HE may have slain the Hydra and put a leash on Cerberus the three headed monster dog, but if Hercules wanted to prove himself in 2016 I’d give him just one task: Christmas shopping in Rundle Mall.

If you’ve been to our city’s premiere shopping strip lately you’ll know what I’m talking about. Crushing crowds, expensive parking and annoying buskers playing Christmas songs no one enjoys too loudly.

Thankfully the angry Clive Palmer lookalikes, blue balls and green muppet arms that pretended to be decorations in previous years have been replaced with pretty pine trees and festive bunting, so at least the place looks good this year. But it’s still basically a bloody battlefield of retail pain.

It’s not just the Mall, it’s the same at Marion, Burnside, West Lakes. And to be fair, it’s not their fault. The crippling Christmas crush happens everywhere. You just feel it more keenly in Adelaide because we are totally rubbish at operating in a crowd.

It comes of being a small city; as soon as there are more than a few thousand people in an area, we just don’t know what to do.

Adelaideans don’t walk, they meander, often side by side in groups of three or more, oblivious to anyone trying to get around them.

When we need to check our phone or stop to talk to a friend, Adelaideans don’t step to the side to let others go by; we stand dead centre of the footpath — typically with a pram or two — and make everyone shuffle around us.

Escalators are not a quick way of getting up or down floors, they are a pleasant ride to be enjoyed while quietly surveying the view, preferably from the centre of the step so no one else can pass. The same goes for the travelators at the airport.

And we’re so famous for our terrible road skills, not letting any cars merge in front of you in busy traffic should probably be part of the SA drivers’ license test.

In general, Adelaideans are totally ignorant to the needs of others in crowd situations. It’s not a vindictive thing, it’s a mindless thing.

We are so unused to being surrounded by more than 100 people at any given time we fail to adjust our behaviour when we are.
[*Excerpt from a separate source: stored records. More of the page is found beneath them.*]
(* ===== verification/RelayFetchProps.v ===== *)
(** * What a poll of the relay delivers

    A granted poll hands exactly what the relay drained, byte for byte and in
    order, to the gateway's one ingest; with the egress on the other side, an
    envelope crosses the relay unchanged; and one unparseable recipient loses the
    whole batch. *)

From Stdlib Require Import Strings.Byte Ascii.
From stdpp Require Import gmap pretty strings list.
From S2P Require Import Prelude Json Proto Mailbox Origin WireInstance Serde Codec Crypto Principal.
From S2P Require Import Fsm Core Derive Body BodyProps Envelope EnvelopeProps DrainWalk Authorship.
From S2P Require Import BrokerState Awaiting Handle BrokerInv Scenario Executor BrokerProps.
From S2P Require Import SessionProps Delivery InboxReader Clock NonceTable Relay RelayProps.
From S2P Require Import Guard GuardProps Keyring Ingress IngressProps RelayFetch Transport Egress EgressProps.
Local Open Scope Z_scope.

(** ** The batch survives the wire *)
Section batch.
Context `{WL : WireLib} `{WLW : !WireLaws} `{CL : CryptoLib} `{CLW : !CryptoLaws}
  `{BR : BatchReader} `{BRL : !BatchReaderLaw}.

Lemma batch_value_wf l : json_wf (batch_value l) = true.
Proof.
  apply wf_at_json_obj; [done|]. repeat constructor. cbn [snd wf_at]. simpl. apply forallb_forall.
  intros v Hv. apply in_map_iff in Hv as ([to body] & <- & _). reflexivity.
Qed.

Lemma batch_written l : exists b, to_vec (batch_value l) = Ok b /\ read_batch b = Some l.
Proof.
  destruct (to_vec_total _ (batch_value_wf l)) as [b Hb]. exists b. split; [done|].
  apply read_batch_strict. apply to_vec_parse_strict; [apply batch_value_wf|done].
Qed.

(** An entry whose recipient is the text of a principal. *)
Definition entry_for (e : QueuedEnvelope) (pb : Principal * bytes) : Prop :=
  Principal_from_str (qe_recipient e) = Ok pb.1 /\ qe_bytes e = pb.2.

Lemma decode_entries_all l entries :
  Forall2 entry_for l entries -> decode_entries (map envelope_json l) = Ok entries.
Proof.
  induction 1 as [|e [p b] l entries [Hp Hb] _ IH]; simpl; [done|].
  simpl in Hp, Hb. by rewrite Hp, b64url_roundtrip, Hb, IH.
Qed.

Lemma decode_entries_poisoned l :
  (exists e, e ∈ l /\ is_ok (Principal_from_str (qe_recipient e)) = false) ->
  decode_entries (map envelope_json l) = Err RfBadRecipient.
Proof.
  intros (e & He & Hbad). induction l as [|x l IH]; [by apply elem_of_nil in He|]. simpl.
  destruct (Principal_from_str (qe_recipient x)) as [p|] eqn:Hp; [|done].
  rewrite b64url_roundtrip. rewrite IH; [done|].
  apply elem_of_cons in He as [->|He]; [by rewrite Hp in Hbad|done].
Qed.
End batch.

(** ** Backoff *)
Definition backoff_ok (b : N) : Prop := (RELAY_POLL_INTERVAL_MS <= b <= RELAY_FETCH_BACKOFF_MAX_MS)%N.

Lemma next_backoff_ok b : backoff_ok b -> backoff_ok (next_backoff_ms b) /\ (b <= next_backoff_ms b)%N.
Proof.
  unfold backoff_ok, next_backoff_ms, RELAY_POLL_INTERVAL_MS, RELAY_FETCH_BACKOFF_MAX_MS, u64_max. lia.
Qed.

Section polls.
Context `{WL : WireLib} `{CL : CryptoLib} `{TL : TimeLib} `{BR : BatchReader}.
Context {W : Type} `{LB : !LocalBus W} {Net : Type} `{RC : !RelayClient Net}.
Variables (registry : GatewayRegistry) (keyring : Keyring) (own_domain : string).

Lemma poll_backoff_ok sk aud nonce civil nows b net guard w :
  backoff_ok b -> backoff_ok (poll_once registry keyring own_domain sk aud nonce civil nows b net guard w).2.
Proof.
  intros Hb. apply next_backoff_ok in Hb as [Hb _]. unfold poll_once.
  destruct (sign_fetch_auth _ _ _ _ _) as [signed|]; [|done].
  destruct (relay_get net _) as [net' a]. destruct a as [|status body]; [done|].
  destruct (classify_fetch_status status); try done.
  by destruct (ingest_success_batch _ _ _ _ _ _ _).
Qed.

(** The loop never sleeps less than a second nor more than thirty. *)
Lemma relay_fetch_backoff_bounded sk base polls net guard w :
  backoff_ok (run_relay_fetch registry keyring own_domain sk base polls net guard w).2.
Proof.
  unfold run_relay_fetch. assert (backoff_ok RELAY_POLL_INTERVAL_MS) as Hb by (split; vm_compute; done).
  revert Hb. generalize RELAY_POLL_INTERVAL_MS as b. revert net guard w.
  induction polls as [|po polls IH]; intros net guard w b Hb; [done|]. simpl.
  pose proof (poll_backoff_ok sk (normalize_audience base) (po_nonce po) (po_civil po) (po_nows po) b
    net guard w Hb) as Hb'.
  destruct (poll_once _ _ _ _ _ _ _ _ _ _ _ _) as [[[net' guard'] w'] b']. by apply IH.
Qed.
End polls.

(** ** Against the relay *)
Section granted.
Context `{WL : WireLib} `{WLW : !WireLaws} `{CL : CryptoLib} `{CLW : !CryptoLaws} `{TL : TimeLib}
  `{BR : BatchReader} `{BRL : !BatchReaderLaw}.
Context {W : Type} `{LB : !LocalBus W}.
Variables (registry : GatewayRegistry) (keyring : Keyring).

(** The relay knows the gateway's key, the clocks agree within the freshness
    window, and neither the rate nor a replay stands in the way. *)
Record granted (cfg : RelayConfig) (d : string) (sk : FampSigningKey) (nonce : string) (civil : Civil)
    (st : FetchAuthState) (now : OffsetDateTime) : Prop := {
  ga_key : exists keys, domains cfg !! d = Some keys /\ verifying_key sk ∈ keys;
  ga_clock : exists t0, rfc3339_parse (format_ts civil) = Some (replace_nanosecond_0 t0) /\
    t0 <= now <= t0 + seconds 300;
  ga_sizes : forall signed, sign_fetch_auth sk (audience cfg) d nonce civil = Ok signed ->
    forall h v, (h, v) ∈ header_pairs signed -> (String.length v <= RELAY_AUTH_HEADER_MAX_BYTES)%nat;
  ga_rate : (auth_admit st d now).2 = Ok tt;
  ga_nonce : (record_nonce (auth_admit st d now).1 d nonce now).2 = Ok tt }.

Lemma sign_fetch_total sk aud d nonce civil :
  exists signed, sign_fetch_auth sk aud d nonce civil = Ok signed.
Proof.
  unfold sign_fetch_auth, sign_value.
  destruct (canonicalize_total (request_to_value (mkRequest FETCH_AUTH_TYP aud d nonce (format_ts civil))))
    as [b ->]; [reflexivity|]. by eexists.
Qed.

Lemma fetch_granted cfg d sk nonce civil st now q signed :
  granted cfg d sk nonce civil st now ->
  sign_fetch_auth sk (audience cfg) d nonce civil = Ok signed ->
  exists st', fetch_handler cfg q st d (header_get (header_pairs signed)) now =
    ((drain q d now RELAY_FETCH_MAX_BATCH).1, st',
     REnvelopes (map envelope_json (drain q d now RELAY_FETCH_MAX_BATCH).2)).
Proof.
  intros [(keys & Hk & Hin) (t0 & Hts & Hnow) Hsz Hrate Hnonce] Hs.
  destruct (signed_fetch_verifies cfg sk d nonce civil t0 now signed keys Hs Hts Hin (Hsz _ Hs) Hnow)
    as (p & Hp & Hv).
  assert (pf_nonce p = nonce) as Hn.
  { unfold sign_fetch_auth in Hs. destruct (sign_value sk _); [|done]. injection Hs as <-.
    vm_compute in Hp. by injection Hp as <-. }
  unfold fetch_handler. rewrite Hk. unfold ingest_fetch. change (header_get (header_pairs signed))
    with (fun h => obj_get h (header_pairs signed)). rewrite Hp.
  destruct (auth_admit st d now) as [st1 r1] eqn:Ha. simpl in Hrate, Hnonce. subst r1. rewrite Hv, Hn.
  destruct (record_nonce st1 d nonce now) as [st2 r2] eqn:Hr. simpl in Hnonce. subst r2.
  destruct (drain q d now RELAY_FETCH_MAX_BATCH) as [q' l]. by exists st2.
Qed.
In bigger cities like Sydney, London and New York, they don’t tolerate this sort of empty-headedness. They have rules, On the escalator, you walk on the left and stand to the right, and never side by side.
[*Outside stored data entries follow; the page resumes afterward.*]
(** Wakes answer only parked connections, so another connection's first reply
    is its own. *)
Lemma wakes_sent io mid conn w :
  Forall (answers_parked (w_broker w)) mid -> Forall wake_effect mid ->
  pending_awaits (w_broker w) !! conn = None ->
  forall v, w_senders v = w_senders w -> exists l,
    w_sent (execute_outs io now mid v) = w_sent v ++ l /\ Forall (fun cr => cr.1 <> conn) l.
Proof.
  intros Hp Hw Hn. induction mid as [|o mid IH]; intros v Hv.
  { exists []. by rewrite app_nil_r. }
  apply Forall_cons in Hp as [Ho Hp]. apply Forall_cons in Hw as [Hwo Hw].
  change (execute_outs io now (o :: mid) v) with (execute_outs io now mid (execute_out io now v o)).
  destruct o as [c r|?|?|?|c|?|?|?]; try done; simpl.
  - unfold deliver. case_bool_decide.
    + destruct (IH Hp Hw (with_sent (w_sent v ++ [(c, r)]) v) Hv) as (l & -> & Hl).
      exists ((c, r) :: l). simpl. rewrite <- app_assoc. split; [done|]. constructor; [|done].
      simpl. intros ->. destruct (Ho conn r eq_refl) as [? He]. congruence.
    + by apply IH.
  - by apply IH.
Qed.

Lemma first_reply_own conn base l r :
  Forall (fun cr => cr.1 <> conn) l ->
  first_reply conn (drop (length base) (base ++ l ++ [(conn, r)])) = Some r.
Proof.
  rewrite drop_app_length. unfold first_reply. induction l as [|[c r'] l IH]; simpl.
  - intros _. by rewrite bool_decide_true.
  - intros [Hc Hl]%Forall_cons. rewrite bool_decide_false by done. by apply IH.
Qed.

Lemma send_over_proxy w nm to e line :
  running w -> proxy_holder_alive (disk_env (healthy alive) w) (w_broker w) nm = true ->
  is_self_authored e (Some nm) = true -> value_wf e = true ->
  canonicalize e = Ok line -> (blen line <= MAX_FRAME_BYTES)%N ->
  exists w2 rows,
    process_bus (healthy alive) now wall (greeted w nm) (w_next_id w) (Send to e) =
      (w2, Ok (SendOk (task_id_from e) rows)) /\
    clients_sim (w_broker (greeted w nm)) (w_broker w2) /\
    w_files w2 = append_stamped (healthy alive) (w_files w) to line (session_origin w nm).
Proof.
  intros Hr Hp Ha Hwf Hc Hl. destruct (greeted_ready w nm Hr Hp) as (HI1 & Hres & Horg).
  destruct (fresh_id_unknown w Hr) as [_ Hpend].
  assert (Hin : w_next_id w ∈ w_senders (greeted w nm)) by (simpl; set_solver).
  destruct (wire_send_step (healthy alive) true (greeted w nm) (w_next_id w) to e now wall nm line)
    as (b & mid & rows & Hmid & Hpark & Hsim & Hstep); [done..|].
  rewrite Horg in Hstep.
  unfold process_bus. rewrite Hstep. clear Hstep.
  set (v := with_broker b (greeted w nm)). set (A := AppendMailbox _ _ _).
  assert (Hsent : exists l, Forall (fun cr => cr.1 <> w_next_id w) l /\
    w_sent (execute_outs (healthy alive) now (A :: mid ++ [Reply (w_next_id w) (SendOk (task_id_from e) rows)]) v) =
    w_sent (greeted w nm) ++ l ++ [(w_next_id w, SendOk (task_id_from e) rows)]).
  { change (execute_outs ?io now (A :: ?l) v) with (execute_outs io now l (execute_out io now v A)).
    assert (Hv : w_senders (execute_out (healthy alive) now v A) = w_senders (greeted w nm) /\
      w_sent (execute_out (healthy alive) now v A) = w_sent (greeted w nm)).
    { unfold A, execute_out. by destruct (stamp_line _ _). }
    revert Hv. generalize (execute_out (healthy alive) now v A) as x. intros x [Hv1 Hv2].
    destruct (wakes_sent (healthy alive) mid (w_next_id w) (greeted w nm) Hpark Hmid Hpend x Hv1)
      as (l & Hl' & Hne).
    exists l. split; [done|]. unfold execute_outs in *. rewrite foldl_app. simpl. unfold deliver.
    change (foldl (execute_out ?io now) ?x mid) with (execute_outs io now mid x) in *.
    rewrite wakes_keep_senders, Hv1, bool_decide_true by done. simpl.
    by rewrite Hl', Hv2, app_assoc. }
  destruct Hsent as (l & Hne & Hsent). rewrite Hsent, first_reply_own by done.
  eexists _, rows. split; [reflexivity|]. rewrite execute_outs_broker. split; [done|].
  unfold A. by rewrite execute_send_files.
Qed.

(** The client leaves: its session disappears, no file changes. *)
Lemma leave_process io w conn :
  clients (w_broker (sock_shutdown (BusSocket := process_socket io now wall) w conn)) =
    delete conn (clients (w_broker w)) /\
  w_files (sock_shutdown (BusSocket := process_socket io now wall) w conn) = w_files w.
Proof.
  simpl. unfold call_broker. simpl.
  pose proof (disconnect_clients (w_broker w) conn) as Hc.
  pose proof (disconnect_not_append (w_broker w) conn) as Hn.
  destruct (disconnect (w_broker w) conn) as [b outs]. simpl in *.
  rewrite execute_outs_broker. split; [exact Hc|].
  by rewrite execute_outs_files by (by apply not_append_no_write).
Qed.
Busy footpaths naturally divide into lanes and walking three-abreast or standing in the middle will earn you death stares. Failure to walk on an airport travelator could result in you prematurely wearing your Duty Free purchases.

After a burglar broke into my house last week and stole a heap of stuff, including all the presents under the tree, I couldn’t work out what I was most upset about: losing all my jewellery, or having to go back to Rundle Mall to do the Christmas shopping again.

Honestly, if you think present shopping is painful, try doing it twice in two weeks. It’s like an even more depressing version of Groundhog Day, but without Bill Murray to make it funny.

Still, my second visit to the Mall gave me pause to consider a group of people who hate this season even more than we shoppers do: retail staff.

Not only do these troopers work extended hours, often late into the night, dealing with thousands more customers than usual, they have to do it while wearing stupid Santa hats and reindeer horns and listening to Justin Bieber murder Silent Night three times every hour.

“You get the worst customers at Christmas,” one store’s change room attendant told me.

“They’re so much ruder than at any other time of year. They complain about everything, and all the men want to come into the change rooms with their girlfriends. We all hate it.”

I’m with her. Next year I’m doing all my Christmas shopping online. Of course that means relying on delivery from Australia Post, so I’m planning to start ordering in February.